Я не эксперт в медицине, но здравый смысл мне подсказывал, что эти данные имеют мало общего с моей ситуацией. Моя проблема была незначительной, и ее решили с помощью новейших технологий. Доктор Рирдон сообщил совету, что вероятность возникновения повторного осложнения на кишечнике во время моего пребывания на МКС не больше десятой доли процента. Другими словами, вероятность того, что придется эвакуироваться с МКС, чтобы доставить меня домой, значительно ниже, чем вероятность эвакуации астронавта с зубным абсцессом.
Я считал, что очень важно поместить даже этот самый минимальный риск в контекст; космическое путешествие опасно само по себе, и деятельность, такая как работа в открытом космосе, включает в себя определенную угрозу. В этом свете риск рецидива был крайне незначителен. Я представил свои выводы непосредственно двум канадцам, входившим в состав совета, снабдив их максимальным количеством информации о лапароскопии, какую мне удалось раздобыть, так что они были отлично подготовлены к заседанию совета. Когда члены этой международной комиссии собрались в ноябре 2011 г., их решение было единогласным: меня допустили до космических полетов, хотя им потребовалось ознакомиться с некоторыми работами доктора Рирдона.
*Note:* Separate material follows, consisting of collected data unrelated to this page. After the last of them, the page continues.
(** The type-3 block of a type-1 block in channel order, given its stages. *)
Lemma encode_tp_type3_stages c0 c1 c2 cs mo1 mo2 p1 p2 st1 st2 :
  length c0 = 102 → length c1 = 112 → length c2 = 60 → length cs = 8 →
  speech_crc (bitarr c2) = Some (bitarr cs) →
  speech_encode conv_new (bitarr c1) (replicate (CLASS1_BITS * 3) 0%Z) = Some (st1, mo1) →
  get_punctured_rate Rate112_168 mo1 (replicate 168 0%Z) = Some p1 → length p1 = 168 →
  speech_encode st1 (bitarr (c2 ++ cs ++ replicate 4 false)) (replicate (CLASS2_TYPE2 * 3) 0%Z) = Some (st2, mo2) →
  get_punctured_rate Rate72_162 mo2 (replicate 162 0%Z) = Some p2 → length p2 = 162 →
  encode_tp_type3 (bitarr (c0 ++ c1 ++ c2)) = Some (bitarr c0 ++ p1 ++ p2).
Proof.
  intros H0 H1 H2 Hlc Hcs He1 Hp1 Hl1 He2 Hp2 Hl2. unfold encode_tp_type3. rewrite !bitarr_app.
  pose proof (length_bitarr c0) as L0. pose proof (length_bitarr c1) as L1. pose proof (length_bitarr c2) as L2.
  rewrite H0 in L0. rewrite H1 in L1. rewrite H2 in L2.
  unfold CLASS0_BITS, CLASS1_BITS, CLASS2_BITS, MAX_TYPE345_BITS in *.
  rewrite arr_range_0_app by done. cbn [mbind option_bind].
  change (replicate 432 0%Z) with ([] ++ replicate 102 0%Z ++ replicate 168 0%Z ++ replicate 162 0%Z).
  rewrite copy_from_slice_mid by (rewrite ?length_replicate; done). cbn [mbind option_bind app].
  rewrite (arr_range_mid (bitarr c0) (bitarr c1) (bitarr c2) 102 (102 + 112)) by (rewrite ?L0, ?L1; done). cbn [mbind option_bind].
  ostep He1. ostep Hp1.
  rewrite copy_from_slice_mid by (rewrite ?length_replicate; done). cbn [mbind option_bind].
  rewrite arr_range_end by (rewrite ?L0, ?L1, ?L2; done). cbn [mbind option_bind].
  pose proof (class2_type2_ok c2 cs H2 Hlc) as Ht2. unfold CLASS2_BITS in Ht2.
  destruct (copy_from_slice 0 (bitarr c2) _) as [a|]; [|done]. cbn [mbind option_bind] in Ht2 |- *.
  ostep Hcs. ostep Ht2. ostep He2. ostep Hp2.
  by rewrite copy_from_slice_end by (rewrite ?length_replicate, ?L0, ?Hl1; done).
Qed.

(** The decoder, given the results of its stages. *)
Lemma decode_tp_type3_stages c0 c1 c2 cs p1 p2 dp1 dp2 :
  length c0 = 102 → length c1 = 112 → length c2 = 60 → length cs = 8 →
  speech_crc (bitarr c2) = Some (bitarr cs) → length p1 = 168 → length p2 = 162 →
  tetra_rcpc_depunct Rate112_168 p1 168 (replicate (CLASS1_BITS * 3) 0xff%Z) = Some dp1 → length dp1 = 336 →
  tetra_rcpc_depunct Rate72_162 p2 162 (replicate (CLASS2_TYPE2 * 3) 0xff%Z) = Some dp2 → length dp2 = 216 →
  ViterbiSpec.decode TetraCodecViterbiDecoder_new (soft_bit <$> dp1 ++ dp2) =
    bitarr (c1 ++ c2 ++ cs ++ replicate 4 false) →
  decode_tp_type3 (bitarr c0 ++ p1 ++ p2) = Some (bitarr (c0 ++ c1 ++ c2), true).
Proof.
  intros H0 H1 H2 Hlc Hcs Hl1 Hl2 Hd1 Hld1 Hd2 Hld2 Hdec. unfold decode_tp_type3.
  pose proof (length_bitarr c0) as L0. pose proof (length_bitarr c1) as L1. pose proof (length_bitarr c2) as L2.
  pose proof (length_bitarr cs) as Lc. rewrite H0 in L0. rewrite H1 in L1. rewrite H2 in L2. rewrite Hlc in Lc.
  unfold CLASS0_BITS, CLASS1_BITS, CLASS2_BITS, CLASS1_TYPE3, CLASS2_TYPE3, CLASS2_TYPE2, MAX_TYPE1_BITS in *.
  rewrite arr_range_0_app by done. cbn [mbind option_bind].
  change (replicate 274 0%Z) with ([] ++ replicate 102 0%Z ++ replicate 112 0%Z ++ replicate 60 0%Z).
  rewrite copy_from_slice_mid by (rewrite ?length_replicate; done). cbn [mbind option_bind app].
  rewrite (arr_range_mid (bitarr c0) p1 p2 102 (102 + 168)) by (rewrite ?L0, ?Hl1; done). cbn [mbind option_bind].
  ostep Hd1. rewrite arr_range_end by (rewrite ?L0, ?Hl1, ?Hl2; done). cbn [mbind option_bind]. ostep Hd2.
  change (replicate ((112 + 72) * 3) 0xff%Z) with ([] ++ replicate 336 0xff%Z ++ replicate 216 0xff%Z).
  rewrite copy_from_slice_mid by (rewrite ?length_replicate; done). cbn [mbind option_bind app].
  rewrite copy_from_slice_tail by (rewrite ?length_replicate, ?Hld1; done). cbn [mbind option_bind app].
  rewrite Hdec, !bitarr_app. cbv zeta.
  rewrite arr_range_0_app by done. cbn [mbind option_bind].
  rewrite copy_from_slice_mid by (rewrite ?length_replicate, ?L0, ?L1; done). cbn [mbind option_bind].
  set (tail := bitarr (replicate 4 false)).
  rewrite arr_range_tail by (rewrite ?length_app, ?L1; done). cbn [mbind option_bind].
  rewrite arr_range_0_app by done. cbn [mbind option_bind].
  rewrite arr_range_mid by (rewrite ?L2, ?Lc; done). cbn [mbind option_bind]. ostep Hcs.
  rewrite bool_decide_eq_true_2 by done.
  by rewrite copy_from_slice_end by (rewrite ?length_replicate, ?L0, ?L1; done).
Qed.

Lemma tp_type3_roundtrip c0 c1 c2 : length c0 = 102 → length c1 = 112 → length c2 = 60 →
  ∃ t3, encode_tp_type3 (bitarr (c0 ++ c1 ++ c2)) = Some t3 ∧ length t3 = 432 ∧ is01 t3 ∧
    decode_tp_type3 t3 = Some (bitarr (c0 ++ c1 ++ c2), true).
Proof.
  intros H0 H1 H2. destruct (speech_crc_ok c2 H2) as (cs & Hcs & Hlc).
  set (us2 := c2 ++ cs ++ replicate 4 false).
  assert (length us2 = 72) as Hl2 by (unfold us2; rewrite !length_app, length_replicate; lia).
  destruct (speech_class Rate112_168 0 c1 168 (CLASS1_BITS * 3))
    as (mo1 & p1 & dp1 & He1 & Hm1 & Hp1 & Hlp1 & H01p1 & Hd1 & Hld1 & Hr1 & Hs1);
    [lia|lia|rewrite H1; apply keeps_class1|rewrite H1; by apply Nat.leb_le|by rewrite H1|].
  destruct (speech_class Rate72_162 (path_end c1 0) us2 162 (CLASS2_TYPE2 * 3))
    as (mo2 & p2 & dp2 & He2 & Hm2 & Hp2 & Hlp2 & H01p2 & Hd2 & Hld2 & Hr2 & Hs2);
    [apply path_end_lt; lia|lia|rewrite Hl2; apply keeps_class2|rewrite Hl2; by apply Nat.leb_le|by rewrite Hl2|].
  exists (bitarr c0 ++ p1 ++ p2). split_and!.
  - by eapply encode_tp_type3_stages.
  - rewrite !length_app, length_bitarr. lia.
  - repeat apply Forall_app_2; [apply bitarr_01|done|done].
  - eapply decode_tp_type3_stages; try done. fold us2.
    eapply speech_decode_ok; try done; [by rewrite H1|lia|].
    unfold us2. rewrite !app_assoc. apply path_end_tail. lia.
Qed.

Lemma reorder_bits bs : length bs = 274 →
  ∃ ch, codec_to_channel 0%Z (bitarr bs) = Some (bitarr ch) ∧ length ch = 274 ∧
    channel_to_codec 0%Z (bitarr ch) = Some (bitarr bs).
Proof.
  intros Hl. destruct (codec_channel_codec 0%Z (bitarr bs)) as (channel & Hch & Hlc & Hback).
  { by rewrite length_bitarr. }
  destruct (bitarr_inv channel) as [ch ->].
  { rewrite codec_to_channel_pairs in Hch. revert Hch. unfold copy_pairs. apply foldM_inv; [|apply replicate_0_01].
    intros i s s' _ Hs. apply copy_at_Forall; [apply bitarr_01|done]. }
  rewrite length_bitarr in Hlc. by exists ch.
Qed.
Уф! Все хорошо, что хорошо кончается. Правда, это еще был не конец. Два месяца спустя я узнал, что некоторых врачей в НАСА не удалось окончательно убедить, что со мной все будет в порядке, и они отправились к своим канадским коллегам за дополнительными доказательствами. Однако, как и у большинства востребованных специалистов, у доктора Рирдона не было свободного времени для публикации своих результатов. У него не было аккуратной статьи в академическом журнале для демонстрации, только его собственное экспертное мнение, основанное на богатом опыте. В итоге по секрету от меня была собрана новая комиссия из четырех хирургов- лапароскопистов, которую попросили обсудить, стоит ли провести, что называется, «быстрый внутренний осмотр» — другими словами, хирургическое обследование, чтобы понять, действительно ли со мной все в порядке.